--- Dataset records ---
--------

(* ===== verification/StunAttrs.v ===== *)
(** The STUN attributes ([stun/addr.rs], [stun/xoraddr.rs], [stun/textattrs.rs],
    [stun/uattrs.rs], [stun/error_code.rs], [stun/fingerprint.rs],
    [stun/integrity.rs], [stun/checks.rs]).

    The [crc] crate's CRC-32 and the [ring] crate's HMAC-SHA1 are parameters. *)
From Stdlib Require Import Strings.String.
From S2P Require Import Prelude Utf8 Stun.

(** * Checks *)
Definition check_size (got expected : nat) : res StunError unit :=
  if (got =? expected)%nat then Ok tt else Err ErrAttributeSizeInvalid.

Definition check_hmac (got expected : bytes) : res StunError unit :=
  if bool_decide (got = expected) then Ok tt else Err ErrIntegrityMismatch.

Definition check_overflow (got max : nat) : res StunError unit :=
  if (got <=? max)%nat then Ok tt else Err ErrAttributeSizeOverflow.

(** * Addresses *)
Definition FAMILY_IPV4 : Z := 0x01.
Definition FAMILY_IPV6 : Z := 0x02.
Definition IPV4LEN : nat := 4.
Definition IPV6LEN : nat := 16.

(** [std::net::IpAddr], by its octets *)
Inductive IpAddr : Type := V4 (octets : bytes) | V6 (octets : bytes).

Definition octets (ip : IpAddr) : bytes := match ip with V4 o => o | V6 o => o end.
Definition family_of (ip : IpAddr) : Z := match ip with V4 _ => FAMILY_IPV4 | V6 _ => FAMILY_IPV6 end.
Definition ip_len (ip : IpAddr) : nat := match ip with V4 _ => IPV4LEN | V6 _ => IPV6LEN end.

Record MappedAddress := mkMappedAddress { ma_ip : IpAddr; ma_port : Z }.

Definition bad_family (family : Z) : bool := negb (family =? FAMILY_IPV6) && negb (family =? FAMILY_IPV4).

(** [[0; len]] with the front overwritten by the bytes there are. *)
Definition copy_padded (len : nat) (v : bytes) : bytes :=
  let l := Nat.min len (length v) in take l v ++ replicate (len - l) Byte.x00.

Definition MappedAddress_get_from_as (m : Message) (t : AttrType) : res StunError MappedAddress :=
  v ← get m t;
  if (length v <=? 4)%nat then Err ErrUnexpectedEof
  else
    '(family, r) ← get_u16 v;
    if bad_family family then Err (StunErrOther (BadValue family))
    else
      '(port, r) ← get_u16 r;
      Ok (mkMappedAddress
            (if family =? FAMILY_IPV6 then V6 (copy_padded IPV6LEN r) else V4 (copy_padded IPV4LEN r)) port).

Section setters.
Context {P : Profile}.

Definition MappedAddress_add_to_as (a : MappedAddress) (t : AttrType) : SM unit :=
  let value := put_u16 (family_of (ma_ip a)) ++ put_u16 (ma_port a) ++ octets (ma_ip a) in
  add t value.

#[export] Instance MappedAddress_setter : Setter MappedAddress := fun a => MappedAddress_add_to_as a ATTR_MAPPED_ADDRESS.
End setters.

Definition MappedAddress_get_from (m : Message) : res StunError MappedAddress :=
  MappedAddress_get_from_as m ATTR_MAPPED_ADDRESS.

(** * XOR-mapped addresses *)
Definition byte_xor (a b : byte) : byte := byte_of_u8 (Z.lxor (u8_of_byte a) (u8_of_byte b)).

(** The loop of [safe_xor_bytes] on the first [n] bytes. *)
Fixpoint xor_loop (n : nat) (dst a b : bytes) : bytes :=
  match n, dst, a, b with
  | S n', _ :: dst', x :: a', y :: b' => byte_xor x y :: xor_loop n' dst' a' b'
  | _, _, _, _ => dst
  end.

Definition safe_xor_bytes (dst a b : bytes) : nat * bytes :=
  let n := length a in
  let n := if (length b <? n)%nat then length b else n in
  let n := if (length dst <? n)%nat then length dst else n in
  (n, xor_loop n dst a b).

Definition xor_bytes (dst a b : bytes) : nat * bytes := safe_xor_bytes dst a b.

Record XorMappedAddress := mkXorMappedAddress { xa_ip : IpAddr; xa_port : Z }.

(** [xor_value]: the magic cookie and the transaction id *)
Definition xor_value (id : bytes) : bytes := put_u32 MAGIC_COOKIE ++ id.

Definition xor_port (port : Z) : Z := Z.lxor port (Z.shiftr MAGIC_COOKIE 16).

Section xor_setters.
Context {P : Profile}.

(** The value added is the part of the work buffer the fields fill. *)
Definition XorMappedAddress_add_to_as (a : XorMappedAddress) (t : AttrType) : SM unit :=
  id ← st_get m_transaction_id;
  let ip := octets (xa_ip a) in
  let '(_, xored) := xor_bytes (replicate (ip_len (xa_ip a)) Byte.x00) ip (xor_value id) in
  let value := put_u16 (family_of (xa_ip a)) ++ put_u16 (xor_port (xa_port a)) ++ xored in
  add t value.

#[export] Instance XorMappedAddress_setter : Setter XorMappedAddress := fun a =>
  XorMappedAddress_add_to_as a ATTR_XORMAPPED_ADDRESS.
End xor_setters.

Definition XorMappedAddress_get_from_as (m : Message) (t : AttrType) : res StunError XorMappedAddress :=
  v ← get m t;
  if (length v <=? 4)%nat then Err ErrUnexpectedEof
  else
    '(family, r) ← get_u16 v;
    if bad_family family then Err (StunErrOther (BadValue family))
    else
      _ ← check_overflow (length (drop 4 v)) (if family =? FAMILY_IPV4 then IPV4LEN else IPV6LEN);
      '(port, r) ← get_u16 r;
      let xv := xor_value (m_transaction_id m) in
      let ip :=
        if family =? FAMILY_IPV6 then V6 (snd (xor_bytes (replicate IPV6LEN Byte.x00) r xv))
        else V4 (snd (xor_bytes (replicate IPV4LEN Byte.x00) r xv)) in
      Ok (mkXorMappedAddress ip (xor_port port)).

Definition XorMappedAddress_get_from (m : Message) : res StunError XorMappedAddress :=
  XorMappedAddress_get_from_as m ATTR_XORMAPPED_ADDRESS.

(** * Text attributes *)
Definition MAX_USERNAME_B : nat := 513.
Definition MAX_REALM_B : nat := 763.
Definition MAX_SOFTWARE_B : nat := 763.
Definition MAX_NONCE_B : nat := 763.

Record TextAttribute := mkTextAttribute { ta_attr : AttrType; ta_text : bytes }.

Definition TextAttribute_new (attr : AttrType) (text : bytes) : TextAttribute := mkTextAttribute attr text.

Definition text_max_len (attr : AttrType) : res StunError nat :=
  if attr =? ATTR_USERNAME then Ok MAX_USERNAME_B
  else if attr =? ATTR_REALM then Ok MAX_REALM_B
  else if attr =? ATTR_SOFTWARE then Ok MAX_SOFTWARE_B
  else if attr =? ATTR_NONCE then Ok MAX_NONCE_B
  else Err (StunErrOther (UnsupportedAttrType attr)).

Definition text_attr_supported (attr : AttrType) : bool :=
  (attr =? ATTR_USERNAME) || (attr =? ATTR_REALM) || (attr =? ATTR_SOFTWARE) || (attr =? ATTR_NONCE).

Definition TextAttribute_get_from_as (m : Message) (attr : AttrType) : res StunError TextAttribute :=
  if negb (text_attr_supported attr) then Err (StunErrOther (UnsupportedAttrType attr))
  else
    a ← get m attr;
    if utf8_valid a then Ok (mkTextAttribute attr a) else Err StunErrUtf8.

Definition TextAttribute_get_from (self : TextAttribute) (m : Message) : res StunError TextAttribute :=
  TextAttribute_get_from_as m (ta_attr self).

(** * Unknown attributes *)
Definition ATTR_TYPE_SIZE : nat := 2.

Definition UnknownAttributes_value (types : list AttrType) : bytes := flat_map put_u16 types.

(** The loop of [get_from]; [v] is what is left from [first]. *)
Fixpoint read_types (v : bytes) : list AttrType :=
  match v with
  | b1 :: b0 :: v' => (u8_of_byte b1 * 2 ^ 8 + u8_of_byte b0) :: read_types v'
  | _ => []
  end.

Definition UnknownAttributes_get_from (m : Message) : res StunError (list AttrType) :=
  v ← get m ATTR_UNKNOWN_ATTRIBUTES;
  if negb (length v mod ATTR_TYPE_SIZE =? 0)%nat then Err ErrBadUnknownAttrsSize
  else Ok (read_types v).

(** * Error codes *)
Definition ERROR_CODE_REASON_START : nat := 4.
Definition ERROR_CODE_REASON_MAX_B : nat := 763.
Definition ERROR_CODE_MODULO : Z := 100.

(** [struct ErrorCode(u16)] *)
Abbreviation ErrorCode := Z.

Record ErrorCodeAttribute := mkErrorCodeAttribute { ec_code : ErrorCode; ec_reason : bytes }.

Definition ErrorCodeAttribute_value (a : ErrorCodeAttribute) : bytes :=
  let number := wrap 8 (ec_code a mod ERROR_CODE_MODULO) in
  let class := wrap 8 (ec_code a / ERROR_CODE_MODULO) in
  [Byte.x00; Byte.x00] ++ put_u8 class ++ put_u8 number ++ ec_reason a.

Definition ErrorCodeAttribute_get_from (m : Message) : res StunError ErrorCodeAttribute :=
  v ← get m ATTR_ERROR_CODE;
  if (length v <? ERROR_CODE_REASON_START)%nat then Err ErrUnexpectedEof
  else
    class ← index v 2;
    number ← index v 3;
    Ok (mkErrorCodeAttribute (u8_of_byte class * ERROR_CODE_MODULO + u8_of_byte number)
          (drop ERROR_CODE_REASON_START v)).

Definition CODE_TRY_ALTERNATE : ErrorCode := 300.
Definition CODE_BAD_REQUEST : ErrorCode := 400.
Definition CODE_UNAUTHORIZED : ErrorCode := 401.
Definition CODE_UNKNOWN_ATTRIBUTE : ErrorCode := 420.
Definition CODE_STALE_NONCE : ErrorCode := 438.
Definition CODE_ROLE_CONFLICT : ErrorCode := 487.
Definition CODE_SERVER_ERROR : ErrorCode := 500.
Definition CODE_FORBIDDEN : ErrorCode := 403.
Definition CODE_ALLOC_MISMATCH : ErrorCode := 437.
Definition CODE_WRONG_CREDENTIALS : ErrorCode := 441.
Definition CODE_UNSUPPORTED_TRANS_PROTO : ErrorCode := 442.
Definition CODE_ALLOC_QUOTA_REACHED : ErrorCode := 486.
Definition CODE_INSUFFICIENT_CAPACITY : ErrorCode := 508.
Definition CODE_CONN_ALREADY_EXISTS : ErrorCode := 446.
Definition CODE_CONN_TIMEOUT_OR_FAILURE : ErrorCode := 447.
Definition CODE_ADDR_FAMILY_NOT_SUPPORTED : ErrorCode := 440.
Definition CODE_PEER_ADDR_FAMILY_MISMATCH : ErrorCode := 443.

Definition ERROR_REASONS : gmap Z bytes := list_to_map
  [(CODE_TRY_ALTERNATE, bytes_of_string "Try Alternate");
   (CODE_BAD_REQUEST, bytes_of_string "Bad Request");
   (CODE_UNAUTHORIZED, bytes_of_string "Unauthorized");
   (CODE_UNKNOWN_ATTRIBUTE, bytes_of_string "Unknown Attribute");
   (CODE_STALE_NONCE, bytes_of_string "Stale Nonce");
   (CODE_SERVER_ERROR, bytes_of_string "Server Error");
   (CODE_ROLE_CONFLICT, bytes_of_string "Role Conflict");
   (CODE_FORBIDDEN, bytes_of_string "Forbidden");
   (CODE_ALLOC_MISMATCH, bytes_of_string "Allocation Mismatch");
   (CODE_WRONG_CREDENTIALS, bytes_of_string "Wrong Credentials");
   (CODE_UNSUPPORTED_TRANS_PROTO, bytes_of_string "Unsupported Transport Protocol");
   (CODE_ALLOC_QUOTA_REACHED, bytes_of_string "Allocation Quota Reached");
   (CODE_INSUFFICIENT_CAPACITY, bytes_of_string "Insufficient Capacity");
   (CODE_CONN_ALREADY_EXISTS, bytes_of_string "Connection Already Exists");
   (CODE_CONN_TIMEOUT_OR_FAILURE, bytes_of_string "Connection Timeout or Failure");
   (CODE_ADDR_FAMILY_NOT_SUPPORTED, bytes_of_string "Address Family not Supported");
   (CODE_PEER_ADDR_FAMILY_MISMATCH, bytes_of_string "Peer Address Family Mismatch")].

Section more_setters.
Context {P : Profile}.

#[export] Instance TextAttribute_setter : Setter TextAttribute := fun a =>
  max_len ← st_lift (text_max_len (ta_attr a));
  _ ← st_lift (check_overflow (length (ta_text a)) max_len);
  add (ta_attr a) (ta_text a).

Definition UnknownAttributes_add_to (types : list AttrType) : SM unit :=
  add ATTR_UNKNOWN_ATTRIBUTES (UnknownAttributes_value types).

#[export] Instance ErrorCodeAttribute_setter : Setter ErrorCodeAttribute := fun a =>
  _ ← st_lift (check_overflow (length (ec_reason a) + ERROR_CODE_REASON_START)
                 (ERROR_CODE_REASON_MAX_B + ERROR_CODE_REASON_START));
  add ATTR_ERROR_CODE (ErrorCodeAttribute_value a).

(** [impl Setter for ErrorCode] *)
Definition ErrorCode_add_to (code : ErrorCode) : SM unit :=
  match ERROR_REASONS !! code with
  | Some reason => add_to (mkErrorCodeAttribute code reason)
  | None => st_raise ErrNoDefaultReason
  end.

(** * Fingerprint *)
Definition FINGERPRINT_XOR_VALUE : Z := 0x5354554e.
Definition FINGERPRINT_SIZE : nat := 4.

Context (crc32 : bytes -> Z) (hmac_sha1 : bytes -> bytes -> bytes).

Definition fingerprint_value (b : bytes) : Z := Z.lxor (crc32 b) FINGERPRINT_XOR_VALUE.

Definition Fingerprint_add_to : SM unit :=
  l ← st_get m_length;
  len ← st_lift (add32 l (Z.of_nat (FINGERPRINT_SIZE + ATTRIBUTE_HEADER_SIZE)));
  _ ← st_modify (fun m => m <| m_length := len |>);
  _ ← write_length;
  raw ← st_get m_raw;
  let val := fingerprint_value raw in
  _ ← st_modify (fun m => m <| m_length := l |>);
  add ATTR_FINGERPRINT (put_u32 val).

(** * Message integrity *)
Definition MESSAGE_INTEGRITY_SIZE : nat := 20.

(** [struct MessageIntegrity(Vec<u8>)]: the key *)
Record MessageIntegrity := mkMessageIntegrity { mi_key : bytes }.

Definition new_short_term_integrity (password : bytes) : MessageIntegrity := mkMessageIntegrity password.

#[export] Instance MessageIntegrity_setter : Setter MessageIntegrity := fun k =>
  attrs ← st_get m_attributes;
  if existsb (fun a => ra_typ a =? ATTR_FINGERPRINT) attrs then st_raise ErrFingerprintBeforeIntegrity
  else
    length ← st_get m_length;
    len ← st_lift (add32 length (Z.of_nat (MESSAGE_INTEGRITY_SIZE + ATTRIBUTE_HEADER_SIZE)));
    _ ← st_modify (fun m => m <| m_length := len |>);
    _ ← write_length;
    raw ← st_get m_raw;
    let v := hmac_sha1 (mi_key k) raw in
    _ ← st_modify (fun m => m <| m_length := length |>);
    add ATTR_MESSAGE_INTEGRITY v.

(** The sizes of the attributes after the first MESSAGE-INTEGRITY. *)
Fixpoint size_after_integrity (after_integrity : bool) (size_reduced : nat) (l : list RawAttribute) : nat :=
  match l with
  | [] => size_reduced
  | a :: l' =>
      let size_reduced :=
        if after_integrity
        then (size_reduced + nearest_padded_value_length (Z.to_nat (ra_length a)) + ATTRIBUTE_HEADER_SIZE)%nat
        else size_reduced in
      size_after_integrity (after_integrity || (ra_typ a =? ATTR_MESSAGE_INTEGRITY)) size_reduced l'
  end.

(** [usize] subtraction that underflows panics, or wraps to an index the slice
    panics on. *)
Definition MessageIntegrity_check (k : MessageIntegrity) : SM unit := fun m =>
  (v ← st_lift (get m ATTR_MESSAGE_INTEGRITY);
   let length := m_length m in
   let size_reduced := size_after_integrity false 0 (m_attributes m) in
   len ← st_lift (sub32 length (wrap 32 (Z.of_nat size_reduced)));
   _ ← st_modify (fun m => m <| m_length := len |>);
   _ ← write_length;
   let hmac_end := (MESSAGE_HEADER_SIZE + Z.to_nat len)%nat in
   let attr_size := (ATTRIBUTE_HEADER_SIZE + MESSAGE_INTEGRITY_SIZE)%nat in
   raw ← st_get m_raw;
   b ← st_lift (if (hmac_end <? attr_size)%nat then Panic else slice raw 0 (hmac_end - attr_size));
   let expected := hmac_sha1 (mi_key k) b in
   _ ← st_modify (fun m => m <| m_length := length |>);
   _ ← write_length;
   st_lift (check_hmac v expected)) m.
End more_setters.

--------

--- Your instructions ---
Go line by line through the records and copy those that contain the word "negb".

--- Exercise answer ---
Definition bad_family (family : Z) : bool := negb (family =? FAMILY_IPV6) && negb (family =? FAMILY_IPV4).
  if negb (text_attr_supported attr) then Err (StunErrOther (UnsupportedAttrType attr))
  if negb (length v mod ATTR_TYPE_SIZE =? 0)%nat then Err ErrBadUnknownAttrsSize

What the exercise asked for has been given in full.